A Jewish leader who sat in on a recent Zoom briefing with Ron Dermer, Netanyahu’s closest adviser and a member of his war cabinet, told me that Dermer denied people were starving in Gaza. File this alongside the haters denying the sexual violence of Oct. 7.
You do not get to pick your enemies, or your neighbors. The fact that Hamas uses civilians as human shields; diverts food, water and medicine away from desperate people for its own use; wants to wipe Israel off the map; and calls in its charter for the wanton killing of Jews does not eradicate Israel’s responsibility for its own conduct. Nor does the fact that the Palestinians never miss an opportunity to miss an opportunity for peacemaking and have few prospects for responsible, nonviolent leadership.

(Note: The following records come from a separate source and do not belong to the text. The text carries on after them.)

(** One more round than buckets is enough. *)
Definition for_each_bucket (pid : Z) (body : list Avl.MapEntry → M ()) : M () :=
  number ← reads (λ n, let! m := MemDbStores.getByPartitionId (stores n) pid in Ret (Map.iterator_totalSize m));
  buckets_from (S (Z.to_nat number)) pid 0 body.

End handlers.

(** ** A new node *)

Module NewNodePartitionChangeHandler.
Section handler.
Context `{Platform} {Env : Environment} {W : Type} {N : Network W}.
Context (creator : MoveOpLogRequestCreator.t).

Abbreviation M := (stM (node W)).
Import MoveOpLogRequestCreator.

(** [NewNodePartitionChangeHandler::splitSelfOplog]: the keys that stay and the keys the new
    node takes; the hash of the map is compared with the position on the ring. *)
Definition splitSelfOplog (keysSelfOplog : list Avl.MapEntry) (newRingEntry : RingEntry) :
    M (list Avl.MapEntry * list Avl.MapEntry) :=
  nodePositionNewNode ← with_partitions (λ p, Partitions.getRingPositionByNodeId p (nodeId newRingEntry));
  mret (filter (λ e, Avl.e_keyHash e < nodePositionNewNode) keysSelfOplog,
        filter (λ e, ¬ Avl.e_keyHash e < nodePositionNewNode) keysSelfOplog).

(** The logged DEL of [NewNodePartitionChangeHandler::removeKeysFromSelfNode]. *)
Definition delete_operation (key : SimpleString.t) : OperationBody.t :=
  Request.operation (RequestBuilder.build (RequestBuilder.addArg key
    (RequestBuilder.operatorNumber OperatorNumbers.DEL RequestBuilder.builder))).

(** [NewNodePartitionChangeHandler::removeKeysFromSelfNode]. *)
Fixpoint removeKeysFromSelfNode (keysToRemove : list Avl.MapEntry) : M () :=
  match keysToRemove with
  | [] => mret ()
  | keyToRemove :: keysToRemove =>
      _ ← on_store 0 (Map.remove (Avl.e_key keyToRemove) zero_clock LamportClock.NONE false);
      _ ← on_log (OperationLog.add 0 (delete_operation (Avl.e_key keyToRemove)));
      removeKeysFromSelfNode keysToRemove
  end.

(** [NewNodePartitionChangeHandler::sendNewOplogToNewNode]. *)
Definition sendNewOplogToNewNode (id : Z) (moved : list Avl.MapEntry) : M () :=
  match moved with
  | [] => mret ()
  | _ =>
      request ← create creator 0 (params moved true true 0 0);
      _ ← sendRequest id request; mret ()
  end.

(** The loop of [NewNodePartitionChangeHandler::updateOplogIdOfNeighNodesPlusOne]: the request
    is changed before every send. *)
Fixpoint renumber_loop (i : Z) (moveOplogRequest : Request.t) (neighbors : list RingEntry) : M () :=
  match neighbors with
  | [] => mret ()
  | e :: neighbors =>
      operation ← lift (OperationBody.setArg (Request.operation moveOplogRequest) 0 (SimpleString.fromNumber 4 (i + 1)));
      let moveOplogRequest := Request.mk (Request.authentication moveOplogRequest) operation
        (Request.requestNumber moveOplogRequest) (Request.authenticationType moveOplogRequest) in
      _ ← sendRequest (nodeId e) moveOplogRequest;
      renumber_loop (i + 1) moveOplogRequest neighbors
  end.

And antisemitism, real as it is, is not an explanation for everything.
Israel’s existence as a Jewish and democratic state depends on ending the conflict. It cannot fight its way out of its hostile neighborhood. That’s why so many of its friends — including President Joe Biden and Sen. Chuck Schumer, hundreds of American rabbis, the editorial board of Haaretz — are also calling for a ceasefire.
Khalas.
Loyal readers may remember that I wrote a column some 14 months ago about wanting to scream “khalas” at the seemingly endless cycle of violence between Israel and the Palestinians. It was my visceral response to a Palestinian gunman’s murderous rampage that killed seven Jews as they left Shabbat services on a Friday night, a day after IDF soldiers shot nine people dead during a raid on the Jenin refugee camp.
How naive that seems now. As I wrote on Oct. 9, everything I thought I knew about Israel and Gaza was wrong.
The fighting in Gaza has now lasted 181 days; that is 3.5 times the length of the last Israel-Hamas war there, the one I covered in 2014.
The Palestinian death toll, 32,000 according to the United Nations, is 14 times that of a decade ago.
It is difficult to comprehend, never mind justify; perhaps that is why Netanyahu and his political partners do not want Israelis to see reports about the war on Al Jazeera.
A wise old man named Josh Weston — literally: he is 95 and the retired chairman and CEO of the data-processing giant ADP — asked me at an event back in November what Israel’s “credible endgame” was in Gaza. I struggled to answer, because I knew then, as I do now, that “Destroy Hamas” was not credible. Freeing the hostages was urgent and essential, but not an end in itself.
Weston’s question has been haunting me ever since. I’ve asked innumerable Israelis, lay and leader alike; most have no answer. The Day After for Israel and the Palestinians has never been more fraught. But the only credible endgame for the active war is a ceasefire, now.